[Stored items]
►

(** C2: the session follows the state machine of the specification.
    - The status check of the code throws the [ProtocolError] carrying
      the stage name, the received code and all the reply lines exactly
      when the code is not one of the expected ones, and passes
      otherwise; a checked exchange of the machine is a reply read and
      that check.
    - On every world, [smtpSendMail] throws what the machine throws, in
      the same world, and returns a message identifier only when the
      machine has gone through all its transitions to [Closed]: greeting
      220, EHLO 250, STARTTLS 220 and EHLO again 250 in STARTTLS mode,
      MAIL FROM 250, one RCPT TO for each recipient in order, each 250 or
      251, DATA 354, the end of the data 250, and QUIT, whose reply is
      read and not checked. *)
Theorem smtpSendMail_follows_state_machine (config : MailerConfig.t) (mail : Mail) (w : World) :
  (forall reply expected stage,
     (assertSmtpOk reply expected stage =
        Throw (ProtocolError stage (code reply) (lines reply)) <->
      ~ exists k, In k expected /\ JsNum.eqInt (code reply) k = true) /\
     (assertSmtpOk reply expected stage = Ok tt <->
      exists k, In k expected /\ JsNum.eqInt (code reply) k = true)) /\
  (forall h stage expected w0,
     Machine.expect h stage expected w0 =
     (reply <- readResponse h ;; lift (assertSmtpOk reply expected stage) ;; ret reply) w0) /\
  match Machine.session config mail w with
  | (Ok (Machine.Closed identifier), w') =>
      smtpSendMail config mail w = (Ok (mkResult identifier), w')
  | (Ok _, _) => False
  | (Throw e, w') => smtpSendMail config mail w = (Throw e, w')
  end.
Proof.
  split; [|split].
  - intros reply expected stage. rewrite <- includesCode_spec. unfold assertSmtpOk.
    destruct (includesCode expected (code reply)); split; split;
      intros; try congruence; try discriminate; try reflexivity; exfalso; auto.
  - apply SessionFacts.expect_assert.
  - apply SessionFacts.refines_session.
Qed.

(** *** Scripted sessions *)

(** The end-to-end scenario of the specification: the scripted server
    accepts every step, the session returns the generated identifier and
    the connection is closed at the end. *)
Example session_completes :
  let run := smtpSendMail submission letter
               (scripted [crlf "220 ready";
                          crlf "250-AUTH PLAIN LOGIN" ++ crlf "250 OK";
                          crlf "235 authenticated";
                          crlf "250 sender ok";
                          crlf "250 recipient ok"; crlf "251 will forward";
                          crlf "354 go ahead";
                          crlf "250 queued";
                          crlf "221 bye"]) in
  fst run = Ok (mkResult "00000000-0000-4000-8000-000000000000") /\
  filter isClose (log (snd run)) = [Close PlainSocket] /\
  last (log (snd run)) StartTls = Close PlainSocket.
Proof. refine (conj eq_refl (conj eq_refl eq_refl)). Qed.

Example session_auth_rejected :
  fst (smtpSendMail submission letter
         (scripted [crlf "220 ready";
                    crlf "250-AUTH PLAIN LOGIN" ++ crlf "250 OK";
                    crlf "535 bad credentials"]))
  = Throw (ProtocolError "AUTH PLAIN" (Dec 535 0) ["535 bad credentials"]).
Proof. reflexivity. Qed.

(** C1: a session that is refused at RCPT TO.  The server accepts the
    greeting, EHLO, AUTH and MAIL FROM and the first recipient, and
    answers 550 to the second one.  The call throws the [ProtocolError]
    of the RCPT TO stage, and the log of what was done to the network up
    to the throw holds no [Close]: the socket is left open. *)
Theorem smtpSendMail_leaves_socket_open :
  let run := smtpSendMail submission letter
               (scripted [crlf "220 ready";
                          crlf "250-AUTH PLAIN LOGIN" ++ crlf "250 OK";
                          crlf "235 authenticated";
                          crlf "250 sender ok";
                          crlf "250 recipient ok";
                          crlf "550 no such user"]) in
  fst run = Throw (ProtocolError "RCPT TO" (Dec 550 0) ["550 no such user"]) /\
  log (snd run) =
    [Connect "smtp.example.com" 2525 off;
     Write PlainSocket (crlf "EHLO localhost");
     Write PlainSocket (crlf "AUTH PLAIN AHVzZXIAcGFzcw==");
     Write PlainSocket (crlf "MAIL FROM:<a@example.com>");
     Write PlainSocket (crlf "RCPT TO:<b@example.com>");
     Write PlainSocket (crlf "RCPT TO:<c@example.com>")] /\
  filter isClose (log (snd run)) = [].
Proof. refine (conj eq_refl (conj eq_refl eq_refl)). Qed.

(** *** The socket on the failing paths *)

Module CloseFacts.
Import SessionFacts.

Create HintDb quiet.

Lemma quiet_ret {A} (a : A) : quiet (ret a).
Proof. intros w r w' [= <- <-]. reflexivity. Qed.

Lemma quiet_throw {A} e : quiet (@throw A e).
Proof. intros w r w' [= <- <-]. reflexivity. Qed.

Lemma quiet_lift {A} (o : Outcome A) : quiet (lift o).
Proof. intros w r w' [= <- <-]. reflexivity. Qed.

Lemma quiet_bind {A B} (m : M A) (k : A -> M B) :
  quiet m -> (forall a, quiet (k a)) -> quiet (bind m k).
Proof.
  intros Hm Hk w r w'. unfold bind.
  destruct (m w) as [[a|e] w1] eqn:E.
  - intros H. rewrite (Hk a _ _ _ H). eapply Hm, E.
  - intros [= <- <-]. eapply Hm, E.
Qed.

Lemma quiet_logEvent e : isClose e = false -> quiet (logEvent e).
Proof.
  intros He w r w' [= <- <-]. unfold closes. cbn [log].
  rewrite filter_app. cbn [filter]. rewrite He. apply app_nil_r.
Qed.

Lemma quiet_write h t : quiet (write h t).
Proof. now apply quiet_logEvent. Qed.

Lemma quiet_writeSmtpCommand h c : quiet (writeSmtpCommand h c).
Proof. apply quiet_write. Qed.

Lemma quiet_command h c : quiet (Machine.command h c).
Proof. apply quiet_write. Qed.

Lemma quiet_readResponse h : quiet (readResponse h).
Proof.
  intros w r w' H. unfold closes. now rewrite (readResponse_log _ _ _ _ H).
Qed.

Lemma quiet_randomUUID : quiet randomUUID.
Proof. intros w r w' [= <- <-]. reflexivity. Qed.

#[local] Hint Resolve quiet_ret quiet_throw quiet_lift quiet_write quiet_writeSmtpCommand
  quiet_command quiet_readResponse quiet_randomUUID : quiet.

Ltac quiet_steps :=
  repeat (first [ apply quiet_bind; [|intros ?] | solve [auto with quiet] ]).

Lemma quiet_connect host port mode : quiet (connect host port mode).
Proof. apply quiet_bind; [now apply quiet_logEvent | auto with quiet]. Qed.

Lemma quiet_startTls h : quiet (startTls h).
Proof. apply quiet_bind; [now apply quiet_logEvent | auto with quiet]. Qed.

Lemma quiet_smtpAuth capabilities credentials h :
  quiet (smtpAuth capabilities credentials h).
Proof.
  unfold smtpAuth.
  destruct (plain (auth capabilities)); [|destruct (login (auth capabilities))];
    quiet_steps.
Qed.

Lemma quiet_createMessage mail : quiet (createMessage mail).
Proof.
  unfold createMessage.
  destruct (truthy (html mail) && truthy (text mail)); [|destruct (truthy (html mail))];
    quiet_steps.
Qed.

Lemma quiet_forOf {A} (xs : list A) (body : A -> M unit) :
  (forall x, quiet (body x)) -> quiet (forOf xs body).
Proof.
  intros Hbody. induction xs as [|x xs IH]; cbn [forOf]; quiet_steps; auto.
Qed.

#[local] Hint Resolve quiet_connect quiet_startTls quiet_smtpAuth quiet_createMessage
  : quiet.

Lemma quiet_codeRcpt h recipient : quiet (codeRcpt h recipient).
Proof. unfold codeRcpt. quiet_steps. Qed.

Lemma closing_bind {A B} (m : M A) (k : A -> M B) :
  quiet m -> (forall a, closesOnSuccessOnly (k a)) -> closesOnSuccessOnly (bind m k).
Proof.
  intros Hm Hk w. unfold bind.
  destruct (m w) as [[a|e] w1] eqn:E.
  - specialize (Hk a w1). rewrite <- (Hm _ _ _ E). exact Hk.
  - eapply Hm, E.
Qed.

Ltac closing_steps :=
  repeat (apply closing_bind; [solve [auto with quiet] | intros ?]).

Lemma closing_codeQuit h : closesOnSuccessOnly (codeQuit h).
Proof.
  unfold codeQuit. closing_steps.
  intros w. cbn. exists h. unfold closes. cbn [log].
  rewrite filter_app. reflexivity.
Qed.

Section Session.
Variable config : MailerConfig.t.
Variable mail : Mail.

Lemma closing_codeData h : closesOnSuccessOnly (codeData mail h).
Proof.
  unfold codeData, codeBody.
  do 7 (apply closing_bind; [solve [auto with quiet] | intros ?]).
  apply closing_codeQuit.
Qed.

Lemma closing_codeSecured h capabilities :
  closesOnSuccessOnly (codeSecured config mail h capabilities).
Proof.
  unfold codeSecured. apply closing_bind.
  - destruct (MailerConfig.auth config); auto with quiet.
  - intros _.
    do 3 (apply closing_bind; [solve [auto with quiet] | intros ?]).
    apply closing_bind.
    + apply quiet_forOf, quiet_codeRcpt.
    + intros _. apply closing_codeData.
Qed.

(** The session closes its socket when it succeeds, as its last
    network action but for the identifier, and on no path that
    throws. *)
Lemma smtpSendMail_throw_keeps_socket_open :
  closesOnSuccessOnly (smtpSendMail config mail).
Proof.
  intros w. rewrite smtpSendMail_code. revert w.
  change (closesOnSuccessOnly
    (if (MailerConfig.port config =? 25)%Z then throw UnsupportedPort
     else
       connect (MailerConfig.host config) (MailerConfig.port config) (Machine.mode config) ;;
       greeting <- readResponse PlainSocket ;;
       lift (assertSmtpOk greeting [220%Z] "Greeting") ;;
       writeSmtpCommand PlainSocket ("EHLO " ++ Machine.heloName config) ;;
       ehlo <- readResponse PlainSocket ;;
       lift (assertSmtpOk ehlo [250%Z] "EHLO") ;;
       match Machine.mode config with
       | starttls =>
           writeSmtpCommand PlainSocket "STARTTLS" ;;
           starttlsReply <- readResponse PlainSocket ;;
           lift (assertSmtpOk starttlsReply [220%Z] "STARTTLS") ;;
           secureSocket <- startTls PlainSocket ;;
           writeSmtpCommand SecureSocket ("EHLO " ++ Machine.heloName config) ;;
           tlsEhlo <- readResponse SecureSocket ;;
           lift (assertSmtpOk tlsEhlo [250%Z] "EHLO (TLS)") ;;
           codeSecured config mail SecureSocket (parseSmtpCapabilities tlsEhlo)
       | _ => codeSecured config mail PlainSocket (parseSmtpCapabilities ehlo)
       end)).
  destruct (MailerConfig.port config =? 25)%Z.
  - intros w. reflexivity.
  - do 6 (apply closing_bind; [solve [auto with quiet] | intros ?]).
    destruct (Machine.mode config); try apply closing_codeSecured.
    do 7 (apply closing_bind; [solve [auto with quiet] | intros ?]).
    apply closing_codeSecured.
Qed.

◄

PROBLEM TO WORK ON:
Write the number of lines in the data above that contain "when", adding no other words.

WORKED SOLUTION:
3